(Stored items)
━━━━━━━━━━━━━━━━━━━━━━━━━━━━━━
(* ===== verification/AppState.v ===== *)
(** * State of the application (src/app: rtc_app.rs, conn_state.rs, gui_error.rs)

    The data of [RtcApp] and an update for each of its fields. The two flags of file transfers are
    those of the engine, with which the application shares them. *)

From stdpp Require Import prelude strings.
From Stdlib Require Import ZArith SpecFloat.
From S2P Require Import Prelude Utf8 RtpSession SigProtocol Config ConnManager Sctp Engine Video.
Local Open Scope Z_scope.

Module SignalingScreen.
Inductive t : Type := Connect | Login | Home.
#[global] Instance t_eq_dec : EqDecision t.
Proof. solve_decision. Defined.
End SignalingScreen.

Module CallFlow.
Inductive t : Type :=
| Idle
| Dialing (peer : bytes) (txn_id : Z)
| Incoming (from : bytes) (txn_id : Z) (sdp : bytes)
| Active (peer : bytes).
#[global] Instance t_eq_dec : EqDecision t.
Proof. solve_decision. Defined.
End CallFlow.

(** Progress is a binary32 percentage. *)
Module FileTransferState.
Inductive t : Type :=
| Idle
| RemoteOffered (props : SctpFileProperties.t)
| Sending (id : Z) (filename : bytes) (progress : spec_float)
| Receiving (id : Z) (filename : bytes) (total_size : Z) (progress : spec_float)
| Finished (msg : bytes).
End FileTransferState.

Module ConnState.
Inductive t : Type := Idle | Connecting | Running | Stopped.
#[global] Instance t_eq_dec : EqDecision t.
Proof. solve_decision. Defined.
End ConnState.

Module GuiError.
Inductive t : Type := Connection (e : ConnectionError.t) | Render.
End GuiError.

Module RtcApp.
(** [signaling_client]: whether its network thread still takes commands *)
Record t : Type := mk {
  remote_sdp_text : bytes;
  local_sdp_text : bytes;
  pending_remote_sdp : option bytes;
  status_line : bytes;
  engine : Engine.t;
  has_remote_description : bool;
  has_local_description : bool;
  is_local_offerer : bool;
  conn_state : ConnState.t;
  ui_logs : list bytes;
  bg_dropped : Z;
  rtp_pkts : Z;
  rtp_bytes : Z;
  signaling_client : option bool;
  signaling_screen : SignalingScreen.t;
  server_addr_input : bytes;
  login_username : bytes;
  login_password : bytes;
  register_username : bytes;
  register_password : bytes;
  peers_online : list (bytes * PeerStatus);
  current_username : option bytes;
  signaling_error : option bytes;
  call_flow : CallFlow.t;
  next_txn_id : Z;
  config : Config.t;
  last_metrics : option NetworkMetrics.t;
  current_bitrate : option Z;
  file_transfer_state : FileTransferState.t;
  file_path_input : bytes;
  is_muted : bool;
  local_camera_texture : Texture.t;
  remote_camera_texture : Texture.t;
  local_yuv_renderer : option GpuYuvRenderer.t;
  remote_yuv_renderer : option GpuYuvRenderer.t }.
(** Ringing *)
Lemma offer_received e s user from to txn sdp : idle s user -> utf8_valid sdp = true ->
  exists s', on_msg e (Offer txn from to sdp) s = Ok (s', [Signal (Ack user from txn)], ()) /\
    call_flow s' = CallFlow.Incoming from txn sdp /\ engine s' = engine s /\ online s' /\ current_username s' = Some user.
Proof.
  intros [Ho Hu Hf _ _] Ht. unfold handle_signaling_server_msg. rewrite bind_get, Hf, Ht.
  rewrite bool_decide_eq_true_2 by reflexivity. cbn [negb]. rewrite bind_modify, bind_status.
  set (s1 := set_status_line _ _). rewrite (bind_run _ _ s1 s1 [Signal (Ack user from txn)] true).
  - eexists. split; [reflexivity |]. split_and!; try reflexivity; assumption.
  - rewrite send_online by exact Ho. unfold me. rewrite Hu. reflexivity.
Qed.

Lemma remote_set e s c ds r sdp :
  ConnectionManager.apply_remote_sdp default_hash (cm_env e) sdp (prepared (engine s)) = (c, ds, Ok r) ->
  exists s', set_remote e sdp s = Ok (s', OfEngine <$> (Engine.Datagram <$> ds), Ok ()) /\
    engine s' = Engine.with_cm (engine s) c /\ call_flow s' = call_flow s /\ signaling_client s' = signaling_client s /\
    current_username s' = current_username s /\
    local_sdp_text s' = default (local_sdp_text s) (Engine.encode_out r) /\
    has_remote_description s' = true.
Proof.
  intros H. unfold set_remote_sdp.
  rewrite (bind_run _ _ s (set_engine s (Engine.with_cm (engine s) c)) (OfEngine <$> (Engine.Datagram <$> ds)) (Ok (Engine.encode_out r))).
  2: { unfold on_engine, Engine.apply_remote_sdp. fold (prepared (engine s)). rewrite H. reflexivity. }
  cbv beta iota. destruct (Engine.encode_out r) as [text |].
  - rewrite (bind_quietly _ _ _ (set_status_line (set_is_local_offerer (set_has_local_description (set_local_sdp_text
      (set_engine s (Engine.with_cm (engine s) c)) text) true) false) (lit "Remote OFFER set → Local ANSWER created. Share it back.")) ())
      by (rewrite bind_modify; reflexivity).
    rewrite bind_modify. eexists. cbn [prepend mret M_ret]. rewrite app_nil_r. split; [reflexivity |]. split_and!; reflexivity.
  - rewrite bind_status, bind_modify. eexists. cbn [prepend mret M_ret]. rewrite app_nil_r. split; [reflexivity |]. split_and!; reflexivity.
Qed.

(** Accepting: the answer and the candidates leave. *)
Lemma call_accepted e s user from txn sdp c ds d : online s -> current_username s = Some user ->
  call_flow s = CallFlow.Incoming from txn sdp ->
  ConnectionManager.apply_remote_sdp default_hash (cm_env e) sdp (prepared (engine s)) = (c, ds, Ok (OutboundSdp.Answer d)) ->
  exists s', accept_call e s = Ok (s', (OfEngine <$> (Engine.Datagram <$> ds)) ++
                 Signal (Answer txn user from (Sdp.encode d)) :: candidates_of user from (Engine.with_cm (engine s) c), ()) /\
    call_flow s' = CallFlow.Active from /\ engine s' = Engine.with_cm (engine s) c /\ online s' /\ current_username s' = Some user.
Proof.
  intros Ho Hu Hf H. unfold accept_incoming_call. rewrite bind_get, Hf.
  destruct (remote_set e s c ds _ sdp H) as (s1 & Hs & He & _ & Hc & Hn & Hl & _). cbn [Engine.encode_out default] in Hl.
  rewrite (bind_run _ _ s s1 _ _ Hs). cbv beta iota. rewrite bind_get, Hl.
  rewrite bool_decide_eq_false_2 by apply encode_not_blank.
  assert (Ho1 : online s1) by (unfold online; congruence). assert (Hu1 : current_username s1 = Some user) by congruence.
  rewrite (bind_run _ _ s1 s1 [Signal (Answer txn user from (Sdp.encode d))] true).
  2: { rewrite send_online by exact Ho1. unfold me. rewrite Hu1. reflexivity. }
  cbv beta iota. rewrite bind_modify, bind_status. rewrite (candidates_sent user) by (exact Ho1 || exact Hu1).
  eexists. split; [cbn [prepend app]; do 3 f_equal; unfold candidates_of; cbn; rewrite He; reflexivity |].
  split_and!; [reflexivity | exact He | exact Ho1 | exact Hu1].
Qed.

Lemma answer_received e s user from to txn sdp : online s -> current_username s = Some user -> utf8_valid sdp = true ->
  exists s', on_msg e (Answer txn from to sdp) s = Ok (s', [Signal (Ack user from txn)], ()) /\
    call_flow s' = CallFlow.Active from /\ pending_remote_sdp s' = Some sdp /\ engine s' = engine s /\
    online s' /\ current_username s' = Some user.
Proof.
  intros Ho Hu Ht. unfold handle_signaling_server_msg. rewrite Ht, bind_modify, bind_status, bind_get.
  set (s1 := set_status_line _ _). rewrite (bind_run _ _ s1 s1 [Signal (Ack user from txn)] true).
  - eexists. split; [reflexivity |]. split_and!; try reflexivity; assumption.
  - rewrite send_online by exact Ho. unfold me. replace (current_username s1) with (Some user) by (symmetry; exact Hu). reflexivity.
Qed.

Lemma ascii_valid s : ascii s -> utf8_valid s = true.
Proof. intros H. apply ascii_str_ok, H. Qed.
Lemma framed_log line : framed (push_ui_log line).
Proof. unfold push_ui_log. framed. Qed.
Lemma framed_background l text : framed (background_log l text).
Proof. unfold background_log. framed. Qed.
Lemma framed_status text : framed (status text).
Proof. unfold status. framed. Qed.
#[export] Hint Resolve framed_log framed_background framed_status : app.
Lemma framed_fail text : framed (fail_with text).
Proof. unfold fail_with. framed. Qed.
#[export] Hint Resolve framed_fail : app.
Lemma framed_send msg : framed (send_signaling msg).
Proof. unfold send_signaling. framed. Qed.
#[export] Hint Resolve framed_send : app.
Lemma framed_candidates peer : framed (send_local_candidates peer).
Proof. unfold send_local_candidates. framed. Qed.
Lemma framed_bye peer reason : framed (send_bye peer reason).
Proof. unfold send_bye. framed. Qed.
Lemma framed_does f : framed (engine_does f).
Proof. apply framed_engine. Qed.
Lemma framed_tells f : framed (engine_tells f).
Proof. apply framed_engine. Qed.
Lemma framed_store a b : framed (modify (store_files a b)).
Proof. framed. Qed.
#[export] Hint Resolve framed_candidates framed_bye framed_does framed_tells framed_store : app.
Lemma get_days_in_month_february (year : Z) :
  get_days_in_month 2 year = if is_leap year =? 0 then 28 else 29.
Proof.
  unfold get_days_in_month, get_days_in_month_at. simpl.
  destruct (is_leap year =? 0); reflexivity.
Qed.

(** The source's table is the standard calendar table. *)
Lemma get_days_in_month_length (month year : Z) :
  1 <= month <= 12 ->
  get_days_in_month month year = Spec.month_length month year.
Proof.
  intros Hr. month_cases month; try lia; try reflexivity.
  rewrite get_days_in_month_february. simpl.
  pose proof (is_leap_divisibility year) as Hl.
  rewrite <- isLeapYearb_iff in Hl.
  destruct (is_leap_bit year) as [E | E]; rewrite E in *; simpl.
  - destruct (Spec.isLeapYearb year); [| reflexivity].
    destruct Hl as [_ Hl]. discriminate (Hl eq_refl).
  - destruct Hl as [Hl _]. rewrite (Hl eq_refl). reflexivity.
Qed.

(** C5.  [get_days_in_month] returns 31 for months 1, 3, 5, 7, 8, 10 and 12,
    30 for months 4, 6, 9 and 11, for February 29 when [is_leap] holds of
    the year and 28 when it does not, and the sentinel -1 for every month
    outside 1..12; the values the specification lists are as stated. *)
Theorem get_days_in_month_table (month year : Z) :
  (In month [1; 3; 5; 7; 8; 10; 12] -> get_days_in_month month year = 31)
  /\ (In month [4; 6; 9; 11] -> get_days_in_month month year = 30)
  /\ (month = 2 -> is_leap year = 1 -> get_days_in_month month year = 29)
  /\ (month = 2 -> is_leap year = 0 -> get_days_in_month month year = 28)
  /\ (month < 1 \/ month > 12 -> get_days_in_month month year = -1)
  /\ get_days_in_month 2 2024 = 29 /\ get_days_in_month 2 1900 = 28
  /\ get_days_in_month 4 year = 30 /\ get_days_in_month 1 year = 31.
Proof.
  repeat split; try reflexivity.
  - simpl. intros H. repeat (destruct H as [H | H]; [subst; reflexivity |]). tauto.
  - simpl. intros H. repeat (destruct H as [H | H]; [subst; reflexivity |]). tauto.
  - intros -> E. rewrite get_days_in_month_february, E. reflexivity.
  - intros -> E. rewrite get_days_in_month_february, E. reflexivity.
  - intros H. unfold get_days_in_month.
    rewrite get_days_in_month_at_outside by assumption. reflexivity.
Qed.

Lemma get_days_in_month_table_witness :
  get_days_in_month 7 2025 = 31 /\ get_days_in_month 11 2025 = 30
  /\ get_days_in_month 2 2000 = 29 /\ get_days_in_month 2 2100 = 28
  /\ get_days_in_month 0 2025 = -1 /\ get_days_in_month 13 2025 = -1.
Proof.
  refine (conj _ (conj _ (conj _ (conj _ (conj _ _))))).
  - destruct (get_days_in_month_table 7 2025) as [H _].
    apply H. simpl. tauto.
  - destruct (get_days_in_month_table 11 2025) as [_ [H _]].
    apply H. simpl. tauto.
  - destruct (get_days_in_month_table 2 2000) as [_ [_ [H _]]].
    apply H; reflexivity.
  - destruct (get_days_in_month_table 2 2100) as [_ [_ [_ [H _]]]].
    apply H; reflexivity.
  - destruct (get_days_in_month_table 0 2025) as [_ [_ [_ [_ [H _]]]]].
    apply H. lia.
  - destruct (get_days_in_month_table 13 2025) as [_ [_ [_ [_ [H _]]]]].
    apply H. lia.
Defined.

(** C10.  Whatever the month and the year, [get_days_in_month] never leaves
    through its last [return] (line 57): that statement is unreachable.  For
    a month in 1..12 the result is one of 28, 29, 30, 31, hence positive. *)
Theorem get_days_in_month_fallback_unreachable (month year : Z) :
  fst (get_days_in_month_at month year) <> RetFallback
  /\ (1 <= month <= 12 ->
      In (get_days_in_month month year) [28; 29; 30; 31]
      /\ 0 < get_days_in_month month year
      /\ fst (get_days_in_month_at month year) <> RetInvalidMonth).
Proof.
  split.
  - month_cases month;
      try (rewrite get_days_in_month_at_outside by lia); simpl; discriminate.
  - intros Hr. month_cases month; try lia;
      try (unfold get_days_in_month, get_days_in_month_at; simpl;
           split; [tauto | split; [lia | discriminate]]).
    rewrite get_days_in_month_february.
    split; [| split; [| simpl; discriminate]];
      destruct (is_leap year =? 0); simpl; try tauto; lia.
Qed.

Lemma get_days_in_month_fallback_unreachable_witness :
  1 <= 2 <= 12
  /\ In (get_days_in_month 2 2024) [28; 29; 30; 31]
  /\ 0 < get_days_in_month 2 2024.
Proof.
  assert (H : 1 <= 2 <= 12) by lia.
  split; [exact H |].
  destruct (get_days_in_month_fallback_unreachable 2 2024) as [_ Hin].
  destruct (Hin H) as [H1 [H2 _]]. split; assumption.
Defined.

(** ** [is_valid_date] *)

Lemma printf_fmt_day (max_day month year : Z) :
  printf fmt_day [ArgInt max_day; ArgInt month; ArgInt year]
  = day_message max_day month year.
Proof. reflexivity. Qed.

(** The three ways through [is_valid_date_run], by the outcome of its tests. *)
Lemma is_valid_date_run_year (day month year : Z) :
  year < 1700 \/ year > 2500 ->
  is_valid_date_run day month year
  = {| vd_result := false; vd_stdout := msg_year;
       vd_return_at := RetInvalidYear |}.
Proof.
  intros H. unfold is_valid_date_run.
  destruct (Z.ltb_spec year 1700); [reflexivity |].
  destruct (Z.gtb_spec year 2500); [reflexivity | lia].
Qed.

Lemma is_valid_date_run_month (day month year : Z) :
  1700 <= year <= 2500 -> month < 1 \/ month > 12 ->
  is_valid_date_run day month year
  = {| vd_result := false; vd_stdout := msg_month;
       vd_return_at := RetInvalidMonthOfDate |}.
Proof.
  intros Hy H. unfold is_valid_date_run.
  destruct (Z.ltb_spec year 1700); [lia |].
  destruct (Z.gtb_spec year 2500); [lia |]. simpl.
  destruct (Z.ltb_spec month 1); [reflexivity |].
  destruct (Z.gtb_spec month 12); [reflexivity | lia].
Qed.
━━━━━━━━━━━━━━━━━━━━━━━━━━━━━━
→ Instructions to follow
Wherever a line in the data above holds the word "iota", copy that line.

→ Answer to this exercise
  cbv beta iota. destruct (Engine.encode_out r) as [text |].
  rewrite (bind_run _ _ s s1 _ _ Hs). cbv beta iota. rewrite bind_get, Hl.
  cbv beta iota. rewrite bind_modify, bind_status. rewrite (candidates_sent user) by (exact Ho1 || exact Hu1).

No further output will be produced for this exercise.